A 3 wt% aqueous starch solution was prepared and 0.1 g and 0.2 g additions of sodium iodate were added to 100 cm3 quantities of this starch solution. The resulting compositions were each coated onto white banknote papers at 80 g m⁻², at an approximate coating weight (dry) of 3 g m⁻². Authentication compositions as described in Examples 1 (potassium iodide) and 7 (sodium iodide and zinc iodide) were applied to the resulting papers. An immediate blue-black coloration was produced in each case.

Example 9

The authentication solutions described in the previous examples were stored for a period of six weeks and then reapplied to the papers described above. The same results were obtained.
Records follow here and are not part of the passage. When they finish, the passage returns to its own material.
(* ===== verification/Entropy.v ===== *)
(** * Roles and randomness ([src/src/role.rs], [src/src/entropy.rs])

    The trait [Entropy] is a class over the generator's state; the deterministic
    generator [SeedEntropy] (SplitMix64) is an instance. *)
From S2P Require Import Prelude Outcome.

(** ** [enum Role] *)
Inductive Role := Initiator | Responder.

#[export] Instance Role_eq_dec : EqDecision Role.
Proof. solve_decision. Defined.

Definition is_initiator (r : Role) : bool := match r with Initiator => true | _ => false end.
Definition is_responder (r : Role) : bool := match r with Responder => true | _ => false end.
Definition peer (r : Role) : Role :=
  match r with Initiator => Responder | Responder => Initiator end.
Definition header_initiator_flag (r : Role) : bool := is_initiator r.

(** ** [trait Entropy] *)
Class Entropy (G : Type) := fill : nat -> G -> bytes * G.

(** A [&mut [u8]] of [n] octets is filled with octets. *)
Class EntropyLaws (G : Type) `{!Entropy G} : Prop := {
  fill_length n g : length (fill n g).1 = n;
  fill_bytes n g : bytes_ok (fill n g).1 }.

Lemma fill_ok `{EntropyLaws G} n (g : G) : exists b g', fill n g = (b, g') /\ length b = n /\ bytes_ok b.
Proof.
  pose proof (fill_length n g) as Hl. pose proof (fill_bytes n g) as Hb.
  destruct (fill n g) as [b g']. by exists b, g'.
Qed.

Definition next_u64 `{Entropy G} (g : G) : Z * G :=
  let '(b, g') := fill 8 g in (be_val b, g').

Definition next_array32 `{Entropy G} (g : G) : bytes * G := fill 32 g.

Lemma next_u64_ok `{EntropyLaws G} (g : G) : u64_ok (next_u64 g).1.
Proof.
  unfold next_u64. pose proof (fill_length 8 g) as Hl. pose proof (fill_bytes 8 g) as Hb.
  destruct (fill 8 g) as [b g']. simpl in *. apply be_val_bound in Hb. by rewrite Hl in Hb.
Qed.

(** ** [SeedEntropy]: the state is a [u64] *)
Record SeedEntropy := mkSeed { seed_state : Z }.

Definition SeedEntropy_new (seed : Z) : SeedEntropy := {| seed_state := seed |}.

Definition SeedEntropy_next (g : SeedEntropy) : Z * SeedEntropy :=
  let state := as_u64 (seed_state g + 0x9E3779B97F4A7C15) in
  let z := state in
  let z := as_u64 (Z.lxor z (Z.shiftr z 30) * 0xBF58476D1CE4E5B9) in
  let z := as_u64 (Z.lxor z (Z.shiftr z 27) * 0x94D049BB133111EB) in
  (Z.lxor z (Z.shiftr z 31), {| seed_state := state |}).

(** [for chunk in out.chunks_mut(8)]: [n] octets remain. *)
Fixpoint SeedEntropy_fill_loop (fuel n : nat) (g : SeedEntropy) : bytes * SeedEntropy :=
  match fuel with
  | O => ([], g)
  | S f =>
      if decide (n = 0%nat) then ([], g) else
      let '(x, g1) := SeedEntropy_next g in
      let chunk := take (Nat.min 8 n) (be_bytes 8 x) in
      let '(rest, g2) := SeedEntropy_fill_loop f (n - 8) g1 in
      (chunk ++ rest, g2)
  end.

#[export] Instance SeedEntropy_fill : Entropy SeedEntropy := fun n g => SeedEntropy_fill_loop n n g.

Lemma SeedEntropy_fill_loop_ok fuel n g : (n <= fuel)%nat ->
  length (SeedEntropy_fill_loop fuel n g).1 = n /\ bytes_ok (SeedEntropy_fill_loop fuel n g).1.
Proof.
  revert n g. induction fuel as [|fuel IH]; intros n g Hn.
  - simpl. split; [lia|constructor].
  - cbn [SeedEntropy_fill_loop]. case_decide; [simpl; split; [done|constructor]|].
    destruct (SeedEntropy_next g) as [x g1]. specialize (IH (n - 8)%nat g1).
    destruct (SeedEntropy_fill_loop fuel (n - 8) g1) as [rest g2]. cbn [fst] in *.
    destruct IH as [IHl IHb]; [lia|]. split; [|auto with ryke].
    rewrite length_app, length_take, length_be_bytes, IHl. lia.
Qed.

#[export] Instance SeedEntropy_laws : EntropyLaws SeedEntropy.
Proof. split; intros; by apply SeedEntropy_fill_loop_ok. Qed.
(* ===== verification/Natt.v ===== *)
(** * NAT traversal ([src/src/ikev2/natt.rs]) *)
From S2P Require Import Prelude Outcome Primitives Payload.

(** [std::net::IpAddr] and [SocketAddr]; an IPv6 address by its 16 octets. *)
Inductive IpAddr := V4 (a : Ipv4Addr) | V6 (o : bytes).

#[export] Instance IpAddr_eq_dec : EqDecision IpAddr.
Proof. solve_decision. Defined.

Record SocketAddr := mkSocketAddr { sa_ip : IpAddr; sa_port : Z }.

#[export] Instance SocketAddr_eq_dec : EqDecision SocketAddr.
Proof. solve_decision. Defined.

Definition NON_ESP_MARKER : bytes := [0; 0; 0; 0].

Section natt.
Context `{!Primitives}.

Definition nat_detection_hash (spi_i spi_r : Z) (ip : IpAddr) (port : Z) : bytes :=
  sha1 (be_bytes 8 spi_i ++ be_bytes 8 spi_r ++
        match ip with V4 a => octets a | V6 o => o end ++ be_bytes 2 port).

Definition source_ip_notify (spi_i spi_r : Z) (our_ip : IpAddr) (our_port : Z) : Notify :=
  Notify_status notify_type.NAT_DETECTION_SOURCE_IP
    (nat_detection_hash spi_i spi_r our_ip our_port).

Definition destination_ip_notify (spi_i spi_r : Z) (peer_ip : IpAddr) (peer_port : Z) : Notify :=
  Notify_status notify_type.NAT_DETECTION_DESTINATION_IP
    (nat_detection_hash spi_i spi_r peer_ip peer_port).

Definition peer_is_behind_nat (source_notify_data : bytes) (spi_i spi_r : Z)
    (observed_peer_ip : IpAddr) (observed_peer_port : Z) : bool :=
  negb (bool_decide (source_notify_data =
    nat_detection_hash spi_i spi_r observed_peer_ip observed_peer_port)).

Definition we_are_behind_nat (dest_notify_data : bytes) (spi_i spi_r : Z)
    (our_ip : IpAddr) (our_port : Z) : bool :=
  negb (bool_decide (dest_notify_data = nat_detection_hash spi_i spi_r our_ip our_port)).
End natt.

(** [datagram.len() >= 4 && datagram[..4] == NON_ESP_MARKER]; the slice is in
    range when it is evaluated. *)
Definition is_ike_on_4500 (datagram : bytes) : bool :=
  bool_decide (4 <= length datagram)%nat && bool_decide (take 4 datagram = NON_ESP_MARKER).

Definition wrap_ike_4500 (message : bytes) : bytes := NON_ESP_MARKER ++ message.

Definition unwrap_ike_4500 (datagram : bytes) : option bytes :=
  if is_ike_on_4500 datagram then Some (drop 4 datagram) else None.

(** ** Properties *)
Section properties.
Context `{!Primitives}.

(** On UDP port 4500 IKE and ESP cannot be confused: a wrapped IKE message is
    unwrapped to itself, whatever is unwrapped had been wrapped, and no datagram
    that starts with a non-zero 32-bit SPI is taken for IKE.  When neither address
    is translated, neither end reports a NAT. *)
Theorem natt_port_4500 :
  (forall m, unwrap_ike_4500 (wrap_ike_4500 m) = Some m) /\
  (forall d m, unwrap_ike_4500 d = Some m -> d = wrap_ike_4500 m) /\
  (forall spi rest, 0 < spi < 2 ^ 32 -> unwrap_ike_4500 (be_bytes 4 spi ++ rest) = None) /\
  (forall spi_i spi_r src dst sport dport,
     peer_is_behind_nat (n_data (source_ip_notify spi_i spi_r src sport)) spi_i spi_r src sport = false /\
     we_are_behind_nat (n_data (destination_ip_notify spi_i spi_r dst dport)) spi_i spi_r dst dport = false).
Proof.
  split_and!.
  - done.
  - intros d m. unfold unwrap_ike_4500, is_ike_on_4500.
    destruct (bool_decide_reflect (4 <= length d)%nat); [|done].
    case_bool_decide as E; [|done]. intros [= <-]. unfold wrap_ike_4500. by rewrite <- E, take_drop.
  - intros spi rest Hspi. unfold unwrap_ike_4500, is_ike_on_4500.
    rewrite (take_app_length' (be_bytes 4 spi)) by done.
    rewrite (bool_decide_eq_false_2 (be_bytes 4 spi = _)); [by rewrite andb_false_r|].
    intros E. change NON_ESP_MARKER with (be_bytes 4 0) in E. apply be_bytes_inj in E; simpl; lia.
  - intros. unfold peer_is_behind_nat, we_are_behind_nat. simpl. by rewrite !bool_decide_eq_true_2.
Qed.
End properties.
(* ===== verification/Exchange.v ===== *)
(** * The IKE_SA_INIT exchange ([src/src/ikev2/exchange.rs])

    Both roles of the first exchange: the initiator's request, the responder's
    answer (with suite selection, cookie challenge, DH-group renegotiation and NAT
    detection), and the initiator's completion. *)
From S2P Require Import Prelude Outcome Wire Primitives Entropy Message Payload Crypto Sk Negotiate Natt.

Definition SUPPORTED_SIGNATURE_HASHES : list Z := [sighash.SHA2_256].

Record LocalSecret := mkLocalSecret { dh_private : bytes; ls_nonce : bytes; ls_spi : Z }.

Record CompletedSaInit := mkCompleted {
  c_role : Role;
  spi_i : Z;
  spi_r : Z;
  suite : ChosenSuite;
  keys : SessionKeys;
  ni : bytes;
  nr : bytes;
  init_message : bytes;
  resp_message : bytes;
  peer_signature_hashes : list Z }.

#[export] Instance CompletedSaInit_eq_dec : EqDecision CompletedSaInit.
Proof. solve_decision. Defined.

Definition LocalSecret_generate `{Entropy G} (entropy : G) (nonce_len : nat) : LocalSecret * G :=
  let '(priv, g1) := next_array32 entropy in
  let '(nonce, g2) := fill nonce_len g1 in
  let '(spi, g3) := next_u64 g2 in
  let spi := if decide (spi = 0) then 1 else spi in
  ({| dh_private := priv; ls_nonce := nonce; ls_spi := spi |}, g3).

Definition default_offer : SecurityAssociation := {| proposals :=
  [ {| prop_num := 1; prop_protocol := protocol_id.IKE; prop_spi := [];
       transforms :=
         [mkTransform transform_type.ENCR transform_id.AES_GCM_16 (Some 256);
          mkTransform transform_type.PRF transform_id.PRF_HMAC_SHA2_256 None;
          mkTransform transform_type.DH transform_id.X25519 None] |} ] |}.

(** ** Parsing *)
Record SaInitPayloads := mkSaInitPayloads {
  p_sa : SecurityAssociation;
  p_ke : KeyExchange;
  p_nonce : Nonce;
  p_signature_hashes : list Z;
  p_cookie : option bytes }.

Definition parse_signature_hashes (d : bytes) : list Z := be_val <$> chunks_exact 2 d.

(** The mutable variables of the loop. *)
Record SaInitAcc := mkAcc {
  a_sa : option SecurityAssociation;
  a_ke : option KeyExchange;
  a_nonce : option Nonce;
  a_hashes : list Z;
  a_cookie : option bytes }.

Definition parse_sa_init_step (st : SaInitAcc) (p : RawPayload) : outcome SaInitAcc :=
  let 'mkAcc sa ke nonce hashes cookie := st in
  match payload_type p with
  | PSecurityAssociation =>
      s ← SecurityAssociation_parse (data p); Ok (mkAcc (Some s) ke nonce hashes cookie)
  | PKeyExchange => k ← KeyExchange_parse (data p); Ok (mkAcc sa (Some k) nonce hashes cookie)
  | PNonce => Ok (mkAcc sa ke (Some (Nonce_parse (data p))) hashes cookie)
  | PNotify =>
      r ← ok (Notify_parse (data p));
      match r with
      | Some n =>
          if decide (n_type n = notify_type.SIGNATURE_HASH_ALGORITHMS)
          then Ok (mkAcc sa ke nonce (parse_signature_hashes (n_data n)) cookie)
          else if decide (n_type n = notify_type.COOKIE)
          then Ok (mkAcc sa ke nonce hashes (Some (n_data n)))
          else Ok st
      | None => Ok st
      end
  | _ => Ok st
  end.

Definition parse_sa_init (header : IkeHeader) (body : bytes) : outcome SaInitPayloads :=
  st ← for_each parse_sa_init_step (payload_items (next_payload header) body)
         (mkAcc None None None [] None);
  sa ← ok_or (a_sa st) (MissingPayload "SA");
  ke ← ok_or (a_ke st) (MissingPayload "KE");
  nonce ← ok_or (a_nonce st) (MissingPayload "Nonce");
  Ok {| p_sa := sa; p_ke := ke; p_nonce := nonce;
        p_signature_hashes := a_hashes st; p_cookie := a_cookie st |}.

(** ** Building *)
Definition sighash_notify : Notify :=
  Notify_status notify_type.SIGNATURE_HASH_ALGORITHMS
    (mjoin (be_bytes 2 <$> SUPPORTED_SIGNATURE_HASHES)).

Definition base_header (spi_i spi_r : Z) (fl : Flags) : IkeHeader := {|
  initiator_spi := spi_i;
  responder_spi := spi_r;
  next_payload := NoNext;
  major_version := 2;
  minor_version := 0;
  exchange_type := IkeSaInit;
  flags := fl;
  message_id := 0;
  hdr_length := 0 |}.

Definition build_sa_init (header : IkeHeader) (sa : SecurityAssociation) (dh_group : Z)
    (dh_public nonce : bytes) (extra_notifies : list Notify) : bytes :=
  let ke := {| dh_group := dh_group; ke_data := dh_public |} in
  let b := MessageBuilder_new header in
  let b := MessageBuilder_push b PSecurityAssociation (SecurityAssociation_to_bytes sa) in
  let b := MessageBuilder_push b PKeyExchange (KeyExchange_to_bytes ke) in
  let b := MessageBuilder_push b PNonce (Nonce_to_bytes {| nonce_data := nonce |}) in
  let b := MessageBuilder_push b PNotify (Notify_to_bytes sighash_notify) in
  let b := foldl (fun b n => MessageBuilder_push b PNotify (Notify_to_bytes n)) b extra_notifies in
  MessageBuilder_build b.

Definition dh_peer (ke : KeyExchange) (group : DhGroup) : outcome bytes :=
  if decide (dh_group ke <> DhGroup_transform_id group)
  then Err (DhGroupMismatch (DhGroup_transform_id group) (dh_group ke)) else
  if decide (length (ke_data ke) <> public_len group)
  then Err (BadKeyExchange (dh_group ke) (length (ke_data ke))) else
  Ok (ke_data ke).

Definition offer_dh_group (offer : SecurityAssociation) : DhGroup :=
  default X25519 (
    p ← head (proposals offer);
    t ← find (fun t => tf_type t =? transform_type.DH) (transforms p);
    DhGroup_from_transform_id (tf_id t)).

Record CookiePolicy := mkCookiePolicy { secret : bytes; pol_peer : bytes; required : bool }.

Inductive SaInitResult :=
| Established (response : bytes) (sa : CompletedSaInit)
| InvalidKe (response : bytes) (group : Z)
| CookieRequired (response : bytes).

Section exchange.
Context `{!Primitives}.

Definition initiator_request (local : LocalSecret) (offer : SecurityAssociation) : outcome bytes :=
  let group := offer_dh_group offer in
  public ← DhGroup_public group (dh_private local);
  let header := base_header (ls_spi local) 0 (mkFlags true false false) in
  Ok (build_sa_init header offer (DhGroup_transform_id group) public (ls_nonce local) []).

Definition ike_cookie (secret : bytes) (spi_i : Z) (ni peer : bytes) : bytes :=
  sha256 (secret ++ be_bytes 8 spi_i ++ ni ++ peer).

Definition build_cookie_challenge (spi_i : Z) (cookie : bytes) : bytes :=
  let header := base_header spi_i 0 (mkFlags false false true) in
  let notify := Notify_status notify_type.COOKIE cookie in
  MessageBuilder_build (MessageBuilder_push (MessageBuilder_new header) PNotify (Notify_to_bytes notify)).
Except for that already mentioned in Example 5, no discoloration of the authentication compositions was observed.

Claims (9)

1. An authentication composition for authenticating a security paper containing both starch and an iodate salt, the composition comprising an acidic aqueous solution of an iodide salt, containing no acetic acid or phosphoric acid, and containing an amount of from 0 to 80% by weight of a miscible cosolvent. 2. Authentication composition according to claim 1, wherein the pH of the composition is not more than 4. 3. Authentication composition according to claim 2, comprising a weak organic acid. 4. Authentication composition according to claim 3, wherein the acid is tartaric acid. 5. Authentication composition according to one of claims 1 to 4, comprising an antioxidant. 6. Authentication composition according to claim 5, wherein the antioxidant is ascorbic acid. 7. Authentication composition according to one of the claims 1 to 6, comprising an aqueous solution of potassium iodide, tartaric acid and ascorbic acid. 8. Authentication composition according to claim 7, wherein the concentrations are as follows: Potassium iodide 10 g 1⊃min;¹ Tartaric acid 10 g 1⊃min;¹ Ascorbic acid 1 g 1⊃min;¹ 9. Use of the authentication composition according to any one of claims 1 to 8 for authenticating a security paper containing both starch and an iodate salt.